(** * Cluster membership of an AresDB node: [distributed/membership.go]

    A shallow embedding of [membershipManagerImpl] (its [Connect],
    [Disconnect] and [initZKConnection] methods) together with the
    properties of the membership life cycle that the design document
    states about them.

    The manager talks to four collaborators whose code lives outside
    [membership.go]: the ZooKeeper client ([zk.Connect], [Conn.Create],
    [Conn.Close]), the operating system ([os.Hostname]), the JSON encoder
    ([json.Marshal]) and the schema fetch job ([FetchApplySchema], [Run],
    [Stop]).  Their answers are the fields of an environment [Env]; every
    call the manager makes is appended to a log of [Event]s, so that
    ordering properties are statements about that log. *)

From Stdlib Require Import ZArith List String Ascii Bool Arith Lia.
From Stdlib Require Import Strings.Byte DecimalString DecimalZ.
Import ListNotations.

Local Open Scope string_scope.
Local Open Scope Z_scope.

(** ** Go values used by the manager *)

(** Go's [error] interface values.  [ErrInvalidInstanceName] is the package
    variable returned at membership.go:69; every other error is produced by
    a collaborator and carried through unchanged. *)
Inductive error : Type :=
| ErrInvalidInstanceName
| CollaboratorError (msg : string).

(** The fields of [common.AresServerConfig] that the manager reads. *)
Module common.
Record ZKConfig := { ZKs : string; TimeoutSeconds : Z }.
Record ClientsConfig := { ZK : ZKConfig }.
Record ClusterConfig := { ClusterName : string; InstanceName : string }.
Record AresServerConfig :=
  { Port : Z; Cluster : ClusterConfig; Clients : ClientsConfig }.
End common.

(** The [Instance] struct, with the fields the literal at
    membership.go:78-82 fills: two strings and a Go [int]. *)
Record Instance := { Name : string; Host : string; Port : Z }.

(** A [*zk.Conn] is a pointer; distinct sessions are distinct handles and a
    nil pointer is [None]. *)
Definition Conn := nat.
Definition MetaStore := nat.

(** [metastore.NewTableSchameValidator()] builds a fresh validator. *)
Inductive TableSchemaValidator := NewTableSchameValidator.

(** What [NewSchemaFetchJob] is given at membership.go:99. *)
Record SchemaFetchJob :=
  { jobMetaStore : MetaStore;
    jobValidator : TableSchemaValidator;
    jobClusterName : string;
    jobZkc : option Conn }.

Definition NewSchemaFetchJob (ms : MetaStore) (v : TableSchemaValidator)
    (clusterName : string) (c : option Conn) : SchemaFetchJob :=
  {| jobMetaStore := ms; jobValidator := v;
     jobClusterName := clusterName; jobZkc := c |}.

(** *** Constants of the ZooKeeper client *)

Module zk.
Record ACL := { Perms : Z; Scheme : string; ID : string }.

Definition FlagEphemeral : Z := 1.
Definition FlagSequence : Z := 2.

▶ What this task involves
How many of the lines above hold "Inductive"? Answer with only the number.

▶ Task output
2